→ EXERCISE DATA:
(* ===== verification/_CoqProject ===== *)
-Q . S2P
Prelude.v
CString.v
Ipaddr.v
IpaddrThms.v
InetRef.v
IpaddrMain.v
Lists.v
Types.v
Config.v
Kernel.v
KernelRef.v
Maps.v
MapsThms.v
ConfigThms.v
ConfigMain.v
Log.v
LogMain.v
DropTable.v
DropThms.v
TableMain.v
Snap.v
SnapThms.v
SnapMain.v
Double.v
Policy.v
PolicyThms.v
SweepThms.v
TickThms.v
PolicyMain.v
PolicyRate.v
Xdp.v
XdpThms.v
XdpMain.v
XdpWitness.v
MapsMain.v
Detect.v
Ctl.v
CtlThms.v
CtlMain.v
Http.v
Client.v
Os.v
Setup.v
Daemon.v
ProcThms.v
BpfMaps.v
DaemonThms.v
DaemonTime.v
System.v
Traced.v
TracedThms.v
DetectMain.v
Wake.v
TracedMain.v
DaemonMain.v
DaemonReach.v
Peers.v
PeersThms.v
PeersMain.v
Scenario.v
Instances.v
DaemonWitness.v
TracedWitness.v
UnitCidr.v
UnitPolicy.v
PeersWitness.v
DetectWitness.v
(* ===== verification/Prelude.v ===== *)
(** * voidGate: a verification of the gate

    voidGate keeps flooding hosts away from a server.  An XDP program
    (src/src/bpf/voidgate.bpf.c) judges every packet against tries of dropped,
    allowed and local prefixes and counts what comes from each remote address;
    a daemon reads the counters once per tick, lists the remotes that are over
    a threshold, lifts what has expired, arms and disarms the program; an
    operator talks to the daemon over a Unix socket with a small client.  The
    parts share state only through the BPF maps and the controller record.

    ** Files and sources

    Shared:
    - [Prelude]: machine integers, the state-and-failure monad [M] with its
      total-correctness predicate [wp], tactics, bits of byte strings;
    - [CString]: the C library functions on strings that the sources use
      ([strchr], [strtoull], [strtol], [snprintf], ...);
    - [Double]: binary64 arithmetic ([SpecFloat]) and [%.0f];
    - [Types] (voidgate.h): constants, map values, header layouts.

    Components, each with its definitions in the first file:
    - prefixes (ipaddr.c): [Ipaddr], lemmas [IpaddrThms], theorems
      [IpaddrMain]; [inet_pton] and [inet_ntop] are the class [Inet] with laws,
      [InetRef] is an instance;
    - intrusive lists (list.h): [Lists], pointers in an explicit memory, with
      the representation predicates of both list kinds;
    - configuration (config.c): [Config], [ConfigThms], [ConfigMain];
    - the log (log.h, log.c): [Log], the text the functions write to stderr,
      and [LogMain];
    - the kernel: the class [Kernel] of BPF map calls, clocks and the XDP
      program's map accesses, its documented behaviour as the classes
      [KernelLaws] and [XdpLaws] ([Kernel]), and an executable instance
      ([KernelRef]).  A world has a past: [failed] says which map updates and
      deletes the kernel has failed so far, so that a theorem can speak of
      the deletes refused in the run at hand ([refused]);
    - map access (maps.c): [Maps], [MapsThms], [MapsMain];
    - the index of listed drops (policy.c): [DropTable], [DropThms],
      [TableMain]: a pool, a list in order of arrival, a free list and hash
      buckets over one memory;
    - rate snapshots (policy.c): [Snap], [SnapThms], [SnapMain];
    - the controller (policy.c): [Policy] ([vg_ctrl], arm, disarm, drop,
      undrop, expiry, aggregation, rate policy, tick); [PolicyThms],
      [SweepThms], [TickThms] carry the invariant through the operations;
      theorems in [PolicyMain] and [PolicyRate];
    - detection: [Detect] states what the kernel holds still during a tick
      (the class [Calm]: keys of the counter hashes, room in the tries, the
      clock within bounds; counters may still grow), what an operation costs
      of it, and the walk over remotes as an invariant on the keys visited;
      [DetectMain] and [Wake] have the theorems on active and idle gates;
    - the data plane (voidgate.bpf.c): [Xdp] is [voidgate_xdp] over a byte
      list with every load checked; [XdpThms], [XdpMain], [XdpWitness];
    - the control socket (ctl_server.c): [Ctl] (requests, commands, replies,
      reload, sending), [CtlThms], [CtlMain];
    - the metrics page (http.c): [Http];
    - the client (voidgatectl.c): [Client];
    - the daemon (voidgate.c, and the parts of maps.c, ctl_server.c and http.c
      that open and close things): [Os] has the system calls as requests
      answered by the class [Os], the descriptor table (with the descriptors
      that libbpf holds for a loaded BPF object), lock and call log of the
      process, and a monad of computations that may exit; [Setup] and
      [Daemon] are the code; [ProcThms] a logic of triples and
      what a log says of the XDP hook (a detach takes a program off only if
      it names its interface and flags and succeeds: [xdp_on], [stuck]),
      [DaemonThms] the specifications of the parts; [DaemonMain], [DaemonTime], [DaemonReach]
      the theorems; [BpfMaps] has the map declarations of voidgate.bpf.c and
      compares them with the tables of the daemon ([tables_fit]);
    - the whole system: [System], runs as sequences of ticks, requests,
      packets and other kernel activity; [DaemonReach] shows that the states
      of the running [main] are among them;
    - inside an operation: [Traced] runs the same code on a kernel that
      records every state it goes through and relates the two runs,
      [TracedThms] splits every operation into a phase that only adds drops
      and one that only removes them, [TracedMain] has the theorems;
    - several daemons: [Peers] is the shared system (pid file, its inodes and
      locks, the socket, the program on each interface, which a later attach
      replaces) on which any number of runs of [main] interleave with
      kills and crashes, [PeersThms] the shape of the log of [main],
      [PeersMain] mutual exclusion;
    - the unit tests of the repository: [UnitCidr] (t/unit/cidr.c) and
      [UnitPolicy] (t/unit/policy.c) are the test programs as definitions,
      the second against maps that record what they are asked.  The
      controller sees the walk over remotes through the class [RemoteWalk],
      so that it can be run on maps.c and on the walk of the test.

    [Scenario], [Instances], [XdpWitness], [DaemonWitness], [TracedWitness],
    [PeersWitness] and [DetectWitness] run the theorems at concrete inputs.

    ** How code becomes definitions

    A C function is a Rocq function of the same name; code that changes state
    is a computation in [M] over that state.  [None] is undefined behaviour (a
    bad pointer, a read outside the packet, signed overflow) or a loop out of
    fuel; the theorems say that it does not occur.  Fixed-width arithmetic is
    on [Z] with the wrap-around written out; the exceptions are three [int]
    counters that are only counted up and printed, [drop_count] (at most the
    size of the pool) and the per-tick [drops_new] and [drops_again], which
    are unbounded.  A failing call is its [errno]
    value or [- errno], never an exception.  Pointers between records are
    indices into the pool, list nodes are locations of an explicit memory, and
    the shared configuration that a reload overwrites is a field of the
    controller that the loop of [main] reads.

    Loops over lists of the program run on the number of nodes ([walk_fuel],
    the number of trie keys in [flush_lpm], [turns] of [foreach_loop] is the
    source's own budget), and the theorems show that this is enough.  The loop
    of [main] and the wait of the starting parent take the number of turns to
    run; a run cut off there is reported as such ([Cut]), so a theorem for
    every number of turns is about the daemon at any time of its life.

    ** What is proved

    - Data plane: the verdict equals a declarative specification on every
      packet and no load is outside the packet ([xdp_verdict]); every packet
      is counted exactly once ([xdp_metrics_accounting], [xdp_counters]); an
      allowed port exempts only the local side ([xdp_tcp_port_local_side]).
    - System: in every reachable state the index is sound, every listed drop
      is in the kernel's maps, and, but for entries whose delete the kernel
      has refused in this run, everything in the maps is listed and nothing
      protected is ([reachable_consistent]); listed prefixes are dropped
      ([listed_drop_enforced]), protected hosts, in a run without such a
      refusal, never ([protected_never_dropped]); nothing gets stuck
      ([reachable_progress]).
      A remote over a threshold is listed by the next tick of an active gate
      ([flood_dropped]) and by the third tick of an idle one
      ([flood_from_idle]), and its packets are dropped until the daemon
      changes the maps again; this is for an unprotected remote within the
      walk budget, ticks during which the keys of the counter hashes hold
      still and calls succeed, and tables with room for two drops of every
      remote.
      Both kinds of safety hold in every kernel state inside an operation too
      ([protected_throughout], [drop_without_gap]), so when the daemon is
      killed at any moment; what does not is the exemption of allowed ports
      while a reload refills the local networks ([reload_window]).
    - Daemon: [main_reaches] puts the real start sequence and loop under these
      theorems; [main_lock_discipline], [main_returns_clean],
      [main_failure_detaches], [main_descriptors_bounded] hold for any answers
      of the operating system; [turn_completes] and [turn_timing] are about
      the loop, [stop_signals] about [-s stop].  [daemons_exclude]: of several
      daemons on one pid file at most one is at work, unless one starts just
      while another removes the file, where [daemons_race] has two, of which
      the first to stop takes the program of the other off the interface.
    - Controller: the outcome of every operation on every branch
      ([drop_add_outcome], [undrop_lifts], [expire_exact],
      [prune_protected_exact], [disarm_clears], [timed_drop_extends],
      [remote_policy], [aggregate_decides], [tick_quiet_disarms],
      [reload_applies]).
    - Tables: the drop index and the snapshots refine a bounded list and a
      finite map ([drop_index_refines], [snap_get_updates],
      [snap_prune_forgets]).
    - Texts: prefixes and numbers round-trip ([parse_cidr_normalises],
      [scalar_line_sets]); a file loads only into range
      ([config_load_in_range]); the lines of the configuration a daemon
      logs, without the tree drawn around them, load to the configuration it
      has ([logged_config_loads]); client and server agree
      ([client_request], [client_drop_status]); the metrics page fits its
      buffers ([http_response]).
    - Tests: the assertions of the unit tests hold on the model
      ([cidr_test_passes], [policy_test_passes]).
    - Where the code falls short of its intention this is proved too:
      [drop_buckets_diverge], [parse_u64_negative], the error path of
      [main_failure_detaches], the pid of [stop_signals], the refused deletes
      of [disarm_clears], the failed detach of [main_returns_clean], the
      short read of [client_drop_status], [reload_window], [daemons_race].

    ** Not modelled

    The log functions are modelled, the messages of their callers are not: no
    operation of the controller or of the daemon carries its log lines, and
    the two unit tests that search the log for them (test_expire_log,
    test_drop_log) are left out.  The print callback of libbpf and the
    freeing of memory have no effect on what is modelled.
    [getopt] is represented by the options it returns.  The BPF verifier,
    libbpf and the kernel are the classes above; of libc the text functions
    are modelled, and [inet_pton] and [inet_ntop] are the class [Inet].  The
    random test of t/unit/policy.c is run for its first twenty steps, which is
    what evaluates in seconds.  The functional tests (t/), the Lua client and
    the documentation site are not part of the gate. *)

From stdpp Require Export base list gmap sets.
From Stdlib Require Export ZArith Lia.
(* ===== verification/ConfigThms.v ===== *)
(** * The configuration a file can produce

    Whatever the file holds, a configuration that loads fits the C types and
    buffers it is stored in, and its prefixes are in range and masked. *)

From Stdlib Require Import String.
From S2P Require Import Prelude CString Ipaddr IpaddrThms Types Config Kernel Maps MapsThms.
Open Scope Z_scope.

(** The ranges of the fields of [struct vg_config]. *)
Record cfg_ok (c : vg_config) : Prop := {
  ok_interface : Z.of_nat (List.length (interface c)) < VG_MAX_IFACE;
  ok_xdp_mode : Z.of_nat (List.length (xdp_mode c)) < 16;
  ok_log_file : Z.of_nat (List.length (log_file c)) < VG_CFG_PATH_MAX;
  ok_pid_file : Z.of_nat (List.length (pid_file c)) < VG_CFG_PATH_MAX;
  ok_group : Z.of_nat (List.length (ctl_socket_group c)) < 64;
  ok_u64 : Forall (λ v, 0 ≤ v < 2 ^ 64)
    [wake_pps c; wake_mbps c; threshold_pps c; threshold_mbps c];
  ok_int : Forall (λ v, 0 ≤ v ≤ INT_MAX)
    [idle_poll_ms c; clear_seconds c; ban_time c; aggregate_k c; metrics_port c];
  ok_u32 : Forall (λ v, 0 ≤ v < 2 ^ 32) [remote_map_size c; drop_map_size c];
  ok_ports : (List.length (cfg_allow_ports c) ≤ VG_MAX_ALLOW_PORTS)%nat
    ∧ Forall (λ v, 1 ≤ v ≤ 65535) (cfg_allow_ports c);
  ok_local : Z.of_nat (List.length (local_cidr c)) ≤ VG_MAX_CIDR_LIST
    ∧ Forall prefix_ok (local_cidr c);
  ok_allow : Z.of_nat (List.length (allow_cidr c)) ≤ VG_MAX_CIDR_LIST
    ∧ Forall prefix_ok (allow_cidr c);
}.

(** ** Numbers *)

Lemma fold_dec_nonneg ds v :
  Forall (λ c, is_digit c = true) ds → 0 ≤ v → 0 ≤ fold_left dec_step ds v.
Proof.
  intros Hd. revert v. induction Hd as [|c ds Hc Hd IH]; intros v Hv; simpl; [done|].
  apply IH. unfold is_digit in Hc. breflect. unfold dec_step. lia.
Qed.

Lemma span_digits_ok s ds rest : span_digits s = (ds, rest) → Forall (λ c, is_digit c = true) ds.
Proof.
  revert ds. induction s as [|c s IH]; intros ds; simpl; [by intros [= <- <-]|].
  destruct (is_digit c) eqn:E; [|by intros [= <- <-]].
  destruct (span_digits s) as [d r]. intros [= <- <-]. constructor; [done|]. by apply IH.
Qed.

Lemma strtoull_range s v rest : strtoull s = Some (v, rest) → 0 ≤ v < 2 ^ 64.
Proof.
  unfold strtoull. destruct (match skip_spaces s with [] => _ | _ => _ end) as [neg s'].
  destruct (span_digits s') as [ds r] eqn:E. apply span_digits_ok in E.
  destruct ds as [|d ds]; [done|]. intros [= <- <-].
  pose proof (fold_dec_nonneg (d :: ds) 0 E ltac:(lia)) as Hn. cbn [fold_left] in Hn.
  destruct (ULLONG_MAX <? _) eqn:E1; [by vm_compute|]. apply Z.ltb_ge in E1.
  unfold ULLONG_MAX in E1. destruct neg; [|lia]. unfold u64. apply Z.mod_pos_bound. lia.
Qed.

Lemma parse_u64_range s v : parse_u64 s = Some v → 0 ≤ v < 2 ^ 64.
Proof.
  unfold parse_u64. destruct s; [done|]. destruct (strtoull _) as [[x [|]]|] eqn:E; try done.
  intros [= <-]. by eapply strtoull_range.
Qed.

Lemma parse_int_range s v : parse_int s = Some v → 0 ≤ v ≤ INT_MAX.
Proof.
  unfold parse_int. intros (x & Hx & H)%bind_Some. apply parse_u64_range in Hx.
  destruct (INT_MAX <? x) eqn:E; [done|]. breflect. injection H as <-. lia.
Qed.

(** ** Scalar keys *)

(** A key stores only values its field can hold. *)
Definition scalar_ok (s : cfg_scalar) : Prop :=
  match s with
  | CFG_STR sz set => ∀ c v, cfg_ok c → Z.of_nat (List.length v) < sz → cfg_ok (set c v)
  | CFG_U64 set => ∀ c v, cfg_ok c → 0 ≤ v < 2 ^ 64 → cfg_ok (set c v)
  | CFG_I32 set => ∀ c v, cfg_ok c → 0 ≤ v ≤ INT_MAX → cfg_ok (set c v)
  | CFG_U32 set => ∀ c v, cfg_ok c → 0 ≤ v < 2 ^ 32 → cfg_ok (set c v)
  end.

Lemma scalars_ok : Forall (λ x, scalar_ok x.2) scalars.
Proof.
  unfold scalars. repeat (apply Forall_cons; split); try apply Forall_nil_2;
    cbn [snd scalar_ok]; intros c v [] Hv; decompose_Forall_hyps;
    (split; cbn; try done; repeat (apply Forall_cons; split); try apply Forall_nil_2; done || lia).
Qed.

Lemma apply_scalar_ok c s val c' :
  scalar_ok s → cfg_ok c → apply_scalar c s val = Some c' → cfg_ok c'.
Proof.
  intros Hs Hc. destruct s as [sz set|set|set|set]; cbn [apply_scalar scalar_ok] in *.
  - destruct (_ || _) eqn:E; [done|]. breflect. intros [= <-]. by apply Hs.
  - intros (v & Hv & [= <-])%bind_Some. apply Hs; [done|]. by eapply parse_u64_range.
  - intros (v & Hv & [= <-])%bind_Some. apply Hs; [done|]. by eapply parse_int_range.
  - intros (v & Hv & H)%bind_Some. apply parse_u64_range in Hv.
    destruct (0xffffffff <? v) eqn:E; [done|]. breflect. injection H as <-. apply Hs; [done|]. lia.
Qed.

Lemma find_scalar_ok key s : find_scalar key scalars = Some s → scalar_ok s.
Proof.
  pose proof scalars_ok as Ha. induction Ha as [|[k x] l Hx Hl IH]; simpl; [done|].
  case_bool_decide; [by intros [= <-]|done].
Qed.

(** ** Lists *)

Lemma allow_ports_loop_ok toks acc ports :
  (List.length acc ≤ VG_MAX_ALLOW_PORTS)%nat → Forall (λ v, 1 ≤ v ≤ 65535) acc →
  allow_ports_loop toks acc = Some ports →
  (List.length ports ≤ VG_MAX_ALLOW_PORTS)%nat ∧ Forall (λ v, 1 ≤ v ≤ 65535) ports.
Proof.
  revert acc. induction toks as [|t toks IH]; intros acc Hl Ha; cbn [allow_ports_loop];
    [by intros [= <-]|].
  case_bool_decide; [by apply IH|]. destruct (VG_MAX_ALLOW_PORTS <=? _)%nat eqn:E; [done|].
  apply Nat.leb_gt in E. intros (v & Hv & H')%bind_Some.
  destruct (_ || _) eqn:Ev; [done|]. breflect.
  assert (u16 v = v) as Eu by (unfold u16; apply Z.mod_small; lia). rewrite Eu in H'.
  eapply IH; [| |done].
  - rewrite length_app. simpl. lia.
  - apply Forall_app. split; [done|]. repeat constructor; lia.
Qed.

Section WithInet.
Context {I : Inet} `{!InetLaws I}.

Lemma csv_loop_ok toks acc max l :
  Z.of_nat (List.length acc) ≤ max → Forall prefix_ok acc → csv_cidrs_loop toks acc max = Some l →
  Z.of_nat (List.length l) ≤ max ∧ Forall prefix_ok l.
Proof.
  revert acc. induction toks as [|t toks IH]; intros acc Hl Ha; cbn [csv_cidrs_loop];
    [by intros [= <-]|].
  case_bool_decide; [by apply IH|]. destruct (max <=? _) eqn:E; [done|]. breflect.
  intros (p & Hp & H')%bind_Some. eapply IH; [| |done].
  - rewrite length_app. simpl. lia.
  - apply Forall_app. split; [done|]. apply Forall_singleton. by apply parse_ok in Hp.
Qed.

Lemma load_line_ok line c c' : cfg_ok c → load_line line c = Some c' → cfg_ok c'.
Proof.
  intros Hc. unfold load_line. destruct (cstr line) as [|x line']; [by intros [= <-]|].
  destruct (_ || _); [by intros [= <-]|]. destruct (strchr 61 _) as [[k v]|]; [|by intros [= <-]].
  case_bool_decide; [by intros [= <-]|]. unfold load_key.
  destruct (find_scalar (trim k) scalars) as [s|] eqn:Es.
  { apply apply_scalar_ok; [by eapply find_scalar_ok|done]. }
  case_bool_decide.
  { unfold parse_allow_ports. intros (l & Hl & [= <-])%bind_Some.
    apply allow_ports_loop_ok in Hl; [|simpl; lia|constructor]. destruct Hc. by split. }
  case_bool_decide.
  { case_bool_decide; [by intros [= <-]|]. intros (l & Hl & [= <-])%bind_Some.
    apply csv_loop_ok in Hl; [|done|constructor]. destruct Hc. by split. }
  case_bool_decide; [|by intros [= <-]].
  case_bool_decide; [by intros [= <-]|]. intros (l & Hl & [= <-])%bind_Some.
  apply csv_loop_ok in Hl; [|done|constructor]. destruct Hc. by split.
Qed.

(** The five default prefixes parse. *)
Definition defaults_parse : Prop := Forall prefix_ok (allow_cidr vg_config_defaults).

Lemma defaults_ok : defaults_parse → cfg_ok vg_config_defaults.
Proof.
  intros Hd. split; cbn [vg_config_defaults interface xdp_mode log_file pid_file ctl_socket_group
    wake_pps wake_mbps threshold_pps threshold_mbps idle_poll_ms clear_seconds ban_time aggregate_k
    metrics_port remote_map_size drop_map_size cfg_allow_ports local_cidr].
  1-5: by vm_compute.
  1-3: repeat (apply Forall_cons; split; [by vm_compute|]); apply Forall_nil_2.
  - split; [by apply Nat.leb_le|]. apply Forall_singleton. lia.
  - split; [done|constructor].
  - split; [done|exact Hd].
Qed.

Lemma load_lines_ok lines c c' : cfg_ok c → load_lines lines c = Some c' → cfg_ok c'.
Proof.
  revert c. induction lines as [|l lines IH]; intros c Hc; simpl; [by intros [= <-]|].
  intros (c1 & H1 & H2)%bind_Some. eapply IH; [|done]. by eapply load_line_ok.
Qed.

Lemma config_load_range file c :
  defaults_parse → vg_config_load file = Some c → cfg_ok c ∧ 0 < idle_poll_ms c.
Proof.
  intros Hd%defaults_ok. unfold vg_config_load. destruct file as [[lines err]|].
  2:{ intros [= <-]. by split. }
  intros (c1 & H1 & H2)%bind_Some. apply load_lines_ok in H1; [|done]. destruct err; [done|].
  destruct (idle_poll_ms c1 <=? 0) eqn:E; breflect; injection H2 as <-; [|by split].
  split; [|done]. destruct H1 as []. decompose_Forall_hyps. split; cbn; try done.
  all: repeat (apply Forall_cons; split); try apply Forall_nil_2; done || lia.
Qed.
End WithInet.

(** ** Local addresses of the interface *)

(** What [getifaddrs] returns: addresses of their family. *)
Definition ifaddr_ok (p : ifaddr) : Prop :=
  ∀ f a, ifa_addr p = Some (f, a) → f = AF_INET ∨ f = AF_INET6 → addr_ok f a.

Lemma host_prefix_ok f a n :
  f = AF_INET ∨ f = AF_INET6 → addr_ok f a → n = max_plen f →
  prefix_ok (Cidr f (store16 (take (addr_bytes f) a)) n).
Proof.
  intros Hf Ha ->. pose proof Ha as [Hl Hb]. rewrite take_ge by lia.
  split; [split|]; simpl; [done|by eapply store16_length|by apply store16_bytes| |].
  - destruct Hf as [-> | ->]; cbn; lia.
  - pose proof (addr_bytes_max _ Hf). intros i Hi. simpl in Hi. eapply store16_bits; [done|]. lia.
Qed.

Lemma nic_loop_ok nic l out max :
  Forall ifaddr_ok l → Z.of_nat (List.length out) ≤ max → Forall prefix_ok out →
  Z.of_nat (List.length (nic_loop nic l out max)) ≤ max ∧ Forall prefix_ok (nic_loop nic l out max).
Proof.
  intros Hl. revert out. induction Hl as [|p l Hp Hl IH]; intros out Hlen Hout; [done|].
  cbn [nic_loop]. destruct (max <=? _) eqn:E; [done|]. breflect.
  destruct (ifa_addr p) as [[f a]|] eqn:Ea; [|by apply IH].
  destruct (ifa_name p) as [name|]; [|by apply IH]. destruct (negb _); [by apply IH|].
  assert (∀ q, prefix_ok q → Z.of_nat (List.length (out ++ [q])) ≤ max ∧ Forall prefix_ok (out ++ [q]))
    as Hadd.
  { intros q Hq. rewrite length_app, Forall_app. simpl. split; [lia|]. split; [done|]. by constructor. }
  destruct (f =? AF_INET) eqn:E4; breflect.
  - subst f. destruct (_ =? 127); [by apply IH|].
    apply IH; apply Hadd, (host_prefix_ok AF_INET); auto.
  - destruct (f =? AF_INET6) eqn:E6; breflect; [|by apply IH]. subst f.
    destruct (_ || _); [by apply IH|]. apply IH; apply Hadd, (host_prefix_ok AF_INET6); auto.
Qed.

Lemma auto_local_ok c ifa c' :
  cfg_ok c → (∀ l, ifa = Some l → Forall ifaddr_ok l) →
  vg_config_auto_local c ifa = Some c' → cfg_ok c'.
Proof.
  intros Hc Hi. unfold vg_config_auto_local. destruct (negb _); [by intros [= <-]|].
  intros (l & Hl & [= <-])%bind_Some. unfold local_cidr_from_nic in Hl.
  apply bind_Some in Hl as (il & -> & [= <-]).
  pose proof (nic_loop_ok (interface c) il [] VG_MAX_CIDR_LIST (Hi il eq_refl) ltac:(done)
    ltac:(constructor)). destruct Hc. by split.
Qed.

(** ** Protection *)

(** A prefix is protected exactly when it shares an address with a local or
    allowed network. *)
Lemma protected_spec c p :
  cfg_ok c → cidr_ok p →
  vg_cidr_is_protected c p = true ↔
  ∃ q, q ∈ local_cidr c ++ allow_cidr c ∧ family p = family q
    ∧ ∃ a, addr_ok (family p) a ∧ in_cidr p a ∧ in_cidr q a.
Proof.
  intros Hc Hp. unfold vg_cidr_is_protected. rewrite orb_true_iff, !existsb_exists.
  assert (∀ q, q ∈ local_cidr c ++ allow_cidr c → cidr_ok q) as Hok.
  { intros q. destruct (ok_local _ Hc) as [_ Hl], (ok_allow _ Hc) as [_ Ha].
    rewrite Forall_forall in Hl, Ha. rewrite elem_of_app. intros [?%Hl|?%Ha]; apply H. }
  split.
  - intros [(q & Hq & Ho)|(q & Hq & Ho)]; exists q; apply list_elem_of_In in Hq;
      (split; [set_solver|]); apply overlap_intersect; try done; apply Hok; set_solver.
  - intros (q & Hq & Hx). apply overlap_intersect in Hx; [|done|by apply Hok].
    apply elem_of_app in Hq as [Hq|Hq]; [left|right]; exists q; split; try done; by apply list_elem_of_In.
Qed.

→ YOUR OBJECTIVE:
Check all the records above and select each line where the string "UnitPolicy" is found.

→ REPLY TO THE TASK:
UnitPolicy.v
      [UnitPolicy] (t/unit/policy.c) are the test programs as definitions,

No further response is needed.